Il propagandista russo Vladimir Solovyov, i cui insulti contro il primo ministro italiano Giorgia Meloni hanno provocato una disputa diplomatica tra Italia e Russia, si è scagliato contro il presidente Sergio Mattarella, hanno riferito i media locali.
Solovyov è un presentatore televisivo che è stato ampiamente descritto come propagandista del Cremlino e convinto sostenitore di Vladimir Putin.
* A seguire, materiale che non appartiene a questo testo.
(* ===== verification/References.v ===== *)
(** * References between the tables of accounts

    Every account has its connect key, only accounts pin slabs, and no two connect keys
    have the same name; with the rules that follow the statements of a transaction
    to show that it keeps an invariant. *)

From S2P Require Import Prelude Float Order Encoding External HostQueue Hosts Alerts HostManager Contract Slabs Objects Accounts App Connect Tables SlabTables SectorTables ContractTables HostTables AppTables FundingTables.

Record refs (accs : gmap Z AccountRow) (keys : gmap Z ConnectKeyRow) (pins : gmap (Z * Z) unit) : Prop := {
  rf_keys : ∀ id a, accs !! id = Some a → is_Some (keys !! a_connect_key_id a);
  rf_pins : ∀ k, is_Some (pins !! k) → is_Some (accs !! k.1);
  rf_unique : ∀ i j r k, keys !! i = Some r → keys !! j = Some k → ck_app_key r = ck_app_key k → i = j }.
Definition refs_ok (d : db) : Prop := refs (accounts d) (connect_keys d) (account_slabs d).

Lemma refs_account accs keys pins id a :
  refs accs keys pins → is_Some (keys !! a_connect_key_id a) → refs (<[id := a]> accs) keys pins.
Proof.
  intros [H1 H2 H3] Ha. split; [| |done].
  - intros i r [[<- <-]|[_ Hr]]%lookup_insert_Some; [done|by eapply H1].
  - intros k Hk. rewrite lookup_insert_is_Some'. right. by apply H2.
Qed.
Lemma refs_key accs keys pins id k :
  refs accs keys pins → (∀ j r, keys !! j = Some r → ck_app_key r = ck_app_key k → j = id) → refs accs (<[id := k]> keys) pins.
Proof.
  intros [H1 H2 H3] Hk. split; [|done|].
  - intros i r Hr. rewrite lookup_insert_is_Some'. right. by eapply H1.
  - intros i j r s [[<- <-]|[_ Hi]]%lookup_insert_Some [[<- <-]|[_ Hj]]%lookup_insert_Some E; [done|symmetry; by eapply Hk|by eapply Hk|by eapply H3].
Qed.
Lemma refs_same_key accs keys pins id k k' :
  refs accs keys pins → keys !! id = Some k → ck_app_key k' = ck_app_key k → refs accs (<[id := k']> keys) pins.
Proof. intros Hr Hk E. apply refs_key; [done|]. intros j r Hj Er. eapply (rf_unique _ _ _ Hr); [done..|congruence]. Qed.
Lemma refs_unpin accs keys pins pins' :
  refs accs keys pins → (∀ k, is_Some (pins' !! k) → is_Some (pins !! k)) → refs accs keys pins'.
Proof. intros [H1 H2 H3] Hp. split; [done| |done]. intros k Hk. by apply H2, Hp. Qed.
Lemma refs_delete_rows accs keys pins P : refs accs keys pins → refs accs keys (delete_rows P pins).
Proof. intros Hr. apply (refs_unpin _ _ _ _ Hr). intros k [v [Hv _]%delete_rows_lookup]. by eexists. Qed.

(** ** Transactions that keep an invariant *)

Definition keeps {S} (I : S → Prop) {A} (m : M S A) : Prop := ∀ d, I d → commits m (λ _, I) d.

Section keeps.
Local Open Scope go_scope.
Context {S : Type} (I : S → Prop).

Lemma keepsM_bind {A B} (m : M S A) (k : A → M S B) : keeps I m → (∀ a, keeps I (k a)) → keeps I (bindM m k).
Proof. intros Hm Hk d Hd. tx_step. eapply commits_mono; [by apply Hm|]. intros a d' Hd'. by apply Hk. Qed.
Lemma keepsM_ret {A} (a : A) : keeps I (mret a).
Proof. intros d Hd. by tx_step. Qed.
Lemma keeps_throw {A} e : keeps I (throw e : M S A).
Proof. intros d Hd. by tx_step. Qed.
Lemma keeps_panic {A} : keeps I (panic : M S A).
Proof. intros d Hd. by tx_step. Qed.
Lemma keeps_get : keeps I get.
Proof. intros d Hd. by tx_step. Qed.
Lemma keeps_lift {A} (r : result A) : keeps I (lift r).
Proof. intros d Hd a d'. unfold lift. by intros [= _ <-]. Qed.
Lemma keeps_modify f : (∀ d, I d → I (f d)) → keeps I (modify f).
Proof. intros Hf d Hd. tx_step. by apply Hf. Qed.
Lemma keeps_require b code : keeps I (require b code).
Proof. intros d Hd. by tx_step. Qed.
Lemma keeps_nextval (J : db → Prop) t : (∀ n d, J d → J (set_sequences (insert t n) d)) → keeps J (nextval t).
Proof. intros Hs d Hd. tx_step. by apply Hs. Qed.
Lemma keeps_wrapM {A} pre (m : M S A) : keeps I m → keeps I (wrapM pre m).
Proof. intros Hm d Hd. tx_step. by apply Hm. Qed.
Lemma keeps_transaction {A} (m : M S A) : keeps I m → keeps I (transaction m).
Proof. intros Hm d Hd. tx_step. by apply Hm. Qed.
Lemma keeps_forM {A} (l : list A) (f : A → M S unit) : (∀ x, keeps I (f x)) → keeps I (forM l f).
Proof. intros Hf d Hd. apply (commits_forM I); [done|]. intros x d1 _ H1. by apply Hf. Qed.
Lemma keeps_foldM {A B} (f : B → A → M S B) (l : list A) acc : (∀ b x, keeps I (f b x)) → keeps I (foldM f acc l).
Proof.
  intros Hf d Hd. apply (commits_foldM (λ _ _, I)); [done|]. intros ok x b d1 _ H1. by apply Hf.
Qed.
(** What a failed statement leaves is undone: only its error is seen. *)
Lemma keeps_try {A B} (m : M S A) (k : result A → M S B) :
  keeps I m → (∀ a, keeps I (k (Ok a))) → (∀ r d, (∀ a, r ≠ Ok a) → commits (k r) (λ _, I) d) → keeps I (bindM (try m) k).
Proof.
  intros Hm Hk Hr d Hd. tx_step. apply commits_try; [|by intros; apply Hr].
  eapply commits_mono; [by apply Hm|]. intros a d' Hd'. by apply Hk.
Qed.
(** Two invariants at once. *)
End keeps.

Create HintDb keeps discriminated.
#[export] Hint Resolve keepsM_ret keeps_throw keeps_panic keeps_get keeps_lift keeps_require : keeps.
#[export] Hint Extern 1 (keeps _ (nextval _)) => apply keeps_nextval; intros; assumption : keeps.

(** Follows the statements of a transaction, unfolding its definitions; what they write
    is left when it is not obvious. *)
Ltac unfold_head m := lazymatch m with ?f _ => unfold_head f | _ => unfold m end.
Ltac keeps_step :=
  lazymatch goal with
  | |- keeps _ (bindM (try _) _) => apply keeps_try; [|intros ?|intros [?|?|] ? ?; [naive_solver|tx_steps; fail|tx_steps; fail]]
  | |- keeps _ (bindM _ _) => apply keepsM_bind; [|intros ?]
  | |- keeps _ (wrapM _ _) => apply keeps_wrapM
  | |- keeps _ (transaction _) => apply keeps_transaction
  | |- keeps _ (forM _ _) => apply keeps_forM; intros ?
  | |- keeps _ (foldM _ _ _) => apply keeps_foldM; intros ? ?
  | |- keeps _ (modify _) => apply keeps_modify; intros ? ?; try solve [assumption|eauto 2 with keeps nocore]
  | |- keeps _ (match ?x with _ => _ end) => destruct x
  | |- keeps _ ?m => first [solve [auto 2 with keeps nocore]|progress unfold_head m]
  end.
Ltac keeps := intros; repeat (cbv zeta beta; keeps_step).

Section store.
Local Open Scope go_scope.
Context {C : CurrencyOps} {R : RhpOps} {V : V2.Methods} {PN : ProtocolNames} {CC : ContractColumns} {HC : HostColumns} {SM : SqlMath} {E : EncoderOps}.
Context (order : ∀ A, list A → list A).

(** ** The statements that write accounts, connect keys and pins *)

(** ... while an account is there. *)
Definition refs_with (o : option Z) (d : db) : Prop := refs_ok d ∧ ∀ a, o = Some a → is_Some (accounts d !! a).
Abbreviation keeps_refs m := (∀ o, keeps (refs_with o) m).

Lemma keeps_digests_of I l : keeps I (digests_of l).
Proof. induction l; cbn [digests_of]; keeps. Qed.
Lemma keeps_insert_slab_sectors (I : db → Prop) i n l :
  (∀ f d, I d → I (set_slab_sectors f d)) → keeps I (insert_slab_sectors i n l).
Proof. intros HI. revert n. induction l; intros n; cbn [insert_slab_sectors]; keeps. Qed.
Lemma keeps_insert_object_slabs (I : db → Prop) p i l :
  (∀ f d, I d → I (set_object_slabs f d)) → keeps I (insert_object_slabs p i l).
Proof. intros HI. revert i. induction l; intros i; cbn [insert_object_slabs]; keeps. Qed.
Hint Resolve keeps_digests_of : keeps.
Hint Extern 1 (keeps _ (insert_slab_sectors _ _ _)) => apply keeps_insert_slab_sectors; intros; assumption : keeps.
Hint Extern 1 (keeps _ (insert_object_slabs _ _ _)) => apply keeps_insert_object_slabs; intros; assumption : keeps.

Lemma refs_with_unpin o P d : refs_with o d → refs_with o (set_account_slabs (delete_rows P) d).
Proof. intros [Hr Ho]. split; [|done]. by apply refs_delete_rows. Qed.
Hint Resolve refs_with_unpin : keeps.

Lemma keeps_add_to_account id x y : keeps_refs (add_to_account id x y).
Proof.
  intros o d [Hr Ho]. unfold add_to_account. tx_steps. split.
  - apply (refs_account (accounts d)); [done|]. exact (rf_keys _ _ _ Hr id a Heqo0).
  - intros b Hb. cbn. rewrite lookup_insert_is_Some'. right. by apply Ho.
Qed.
Lemma keeps_add_to_key id x y : keeps_refs (add_to_key id x y).
Proof. intros o d [Hr Ho]. unfold add_to_key. tx_steps. split; [|done]. by eapply refs_same_key. Qed.
Hint Resolve keeps_add_to_account keeps_add_to_key : keeps.

Lemma keeps_insert_account_slab a s : keeps (refs_with (Some a)) (insert_account_slab a s).
Proof.
  intros d [[H1 H2 H3] Ha]. unfold insert_account_slab. tx_steps; [done|]. split; [|done]. split; [done| |done]. cbn.
  intros k [<-|Hk]%lookup_insert_is_Some'; [by apply Ha|by apply H2].
Qed.
Hint Resolve keeps_insert_account_slab : keeps.

Lemma keeps_pin_slabs a good next acc l : keeps (refs_with (Some a)) (foldM (pin_slab good a next) acc l).
Proof. keeps. Qed.

(** ** The transactions *)

Lemma refs_with_None d : refs_with None d ↔ refs_ok d.
Proof. split; [by intros [H _]|by split]. Qed.
Lemma find_account_known account d id a : find_account account d = Some (id, a) → accounts d !! id = Some a.
Proof. by intros [H _]%find_row_Some. Qed.
Lemma refs_with_account o a b d id :
  refs_with o d → accounts d !! id = Some a → a_connect_key_id b = a_connect_key_id a → refs_with o (set_accounts (insert id b) d).
Proof.
  intros [Hr Ho] Ha Hb. split.
  - apply (refs_account (accounts d)); [done|]. rewrite Hb. exact (rf_keys _ _ _ Hr id a Ha).
  - intros c Hc. cbn. rewrite lookup_insert_is_Some'. right. by apply Ho.
Qed.
Lemma keeps_PinSlabs account next l : keeps (refs_with None) (tables_PinSlabs account next l).
Proof.
  intros d [Hr _]. unfold tables_PinSlabs. do 3 tx_step. destruct (find_account account d) as [[a row]|] eqn:Ha; [|tx_step].
  apply find_account_known in Ha. assert (refs_with (Some a) d) as Hd by (split; [done|]; intros b [= <-]; by eexists).
  eapply commits_mono; [eapply (λ H : keeps (refs_with (Some a)) _, H d Hd); keeps|by intros r d1 [? _]; apply refs_with_None].
Qed.

Lemma keeps_delete_account id : keeps (refs_with None) (delete_account id).
Proof.
  intros d [[H1 H2 H3] _]. unfold delete_account. tx_steps. apply andb_true_iff in H as [_ Hn%negb_true_iff]. apply refs_with_None. split; [..|done]; cbn.
  - intros i a [_ Ha]%lookup_delete_Some. by eapply H1.
  - intros k Hk. apply lookup_delete_is_Some. split; [|by apply H2]. intros ->. destruct Hk as [v Hv].
    rewrite exists_row_false in Hn. specialize (Hn _ _ Hv). cbn in Hn. by rewrite Z.eqb_refl in Hn.
Qed.
Lemma keeps_DeleteAccount acc : keeps_refs (tables_DeleteAccount acc).
Proof.
  intros o. unfold tables_DeleteAccount. apply keeps_transaction, keeps_try; [|keeps|intros [|e|] d Hd; tx_steps; naive_solver].
  intros d Hd. do 2 tx_step. destruct (find_account acc d) as [[id a]|] eqn:Ha; [|tx_step].
  apply find_account_known in Ha. tx_step; [|tx_step]. do 3 tx_step.
  eapply commits_mono; [apply (keeps_add_to_key _ _ _ o); by eapply refs_with_account|]. intros k d1 H1. by tx_step.
Qed.
Hint Resolve keeps_PinSlabs keeps_delete_account keeps_DeleteAccount : keeps.

Lemma keeps_delete_connect_key id : keeps (refs_with None) (delete_connect_key id).
Proof.
  intros d [[H1 H2 H3] _]. unfold delete_connect_key, delete_pools. tx_steps. apply negb_true_iff in H. rewrite exists_row_false in H.
  apply refs_with_None. split; [|done|]; cbn.
  - intros i a Ha. apply lookup_delete_is_Some. split; [|by eapply H1]. intros ->. specialize (H _ _ Ha). by rewrite Z.eqb_refl in H.
  - intros i j r k [_ Hi]%lookup_delete_Some [_ Hj]%lookup_delete_Some. by apply H3.
Qed.
End store.
#[export] Hint Extern 1 (keeps _ (insert_slab_sectors _ _ _)) => apply keeps_insert_slab_sectors; intros; assumption : keeps.
#[export] Hint Extern 1 (keeps _ (insert_object_slabs _ _ _)) => apply keeps_insert_object_slabs; intros; assumption : keeps.
#[export] Hint Resolve keeps_digests_of refs_with_unpin
  keeps_add_to_account keeps_add_to_key keeps_PinSlabs keeps_delete_account keeps_DeleteAccount keeps_delete_connect_key : keeps.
All’inizio di questa settimana, Solovyov ha usato il suo spettacolo di propaganda
Polnyj Kontakt (“Contatto completo”) a attacco Meloni con una raffica di insulti, bollando il primo ministro italiano come un fascista, un idiota certificato, una donnina cattiva” e definendola una “puttana”.
I suoi insulti contro Meloni hanno spinto il governo italiano a convocare l’ambasciatore russo a Roma Alexey Paramonov, il quale ha affermato che le osservazioni del propagandista non potevano essere attribuite al governo russo.
ANSA rapporti che giovedì sera Solovyov si è scagliato contro il presidente italiano Mattarella durante la sua ultima trasmissione, affermando di “non capire di cosa sta parlando” riguardo alla Russia e alla guerra in Ucraina.
Si dice che Solovyov abbia preceduto il tema del suo spettacolo, da lui intitolato “Appello all’Italia, finanzieri del fascismo”, per affrontare “il ruolo dell’Italia nella seconda guerra mondiale”.
“Italiani, vergognatevi dei vostri antenati”, ha detto Solovyev. “Voi italiani forse non lo sapete, ma voglio che sappiate della vergogna dei vostri nonni e bisnonni che vennero in questa terra per uccidere i cittadini sovietici”.
“Ricordate le dichiarazioni dei vostri attuali politici. Quando uno dei vostri leader politici, un ministro o un presidente in carica dice che il comandante in capo è peggio di un animale o allude al Terzo Reich quando parla del nostro Paese, non capite di cosa state parlando”, ha continuato il propagandista.
TgCom24 spiegato che Solovyov si riferiva a precedenti dichiarazioni rilasciate da Mattarella durante un discorso all’Università di Marsiglia il 15 febbraio 2025 in cui riferito alla Russia come “Terzo Reich”. all’epoca il governo russo si scagliò contro Mattarella per le sue affermazioni “blasfeme”.
“Non hai trovato la forza di riconoscere i crimini sanguinosi dei nazisti ucraini”, ha detto Solovyov reclamatoe aggiunse: “Mi rivolgo a voi italiani, non al popolo, che non avrebbe potuto saperlo, ma ai leader. Non potevate essere inconsapevoli. Voi leader di Francia, Germania, avete favorito il nazismo ucraino, ancora una volta contro il popolo sovietico: perché veniamo tutti dall’URSS”.
Solovyev ha fatto riferimento alla reazione agli insulti contro la Meloni e ha affermato: “Sono diventato una star televisiva internazionale”. Egli avrebbe inoltre affermato che “si è parlato degli insulti ‘innominabili’ contro il primo ministro italiano, ma non di quello di cui ho parlato io”.
Euronews notato che gli attacchi di Solovyev contro Mattarella sono avvenuti proprio mentre il Presidente italiano pronunciava un discorso in occasione dell’imminente 81° anniversario della Giornata della Liberazione del 25 aprile, una festa nazionale che commemora la fine dell’occupazione nazista durante la Seconda Guerra Mondiale. Mattarella ha ribadito il suo “fermo rifiuto di ogni forma di oppressione e di ogni deriva verso il totalitarismo” e ha condannato “il prevalere del diritto imposto con la forza e ha evidenziato la difficile situazione delle popolazioni civili costrette a vivere sotto regimi autoritari” alla luce dei conflitti in Medio Oriente e Ucraina.
Secondo TgCom24, il vicepremier Matteo Salvini ha invitato Solovyev a “lavarsi la bocca” prima di parlare dell’Italia, del suo governo e del suo popolo.
“Queste sono osservazioni davvero disgustose; meritano la condanna di tutti gli schieramenti politici, indipendentemente dalle opinioni di ciascuno”, ha detto Salvini durante un’intervista giovedì sera.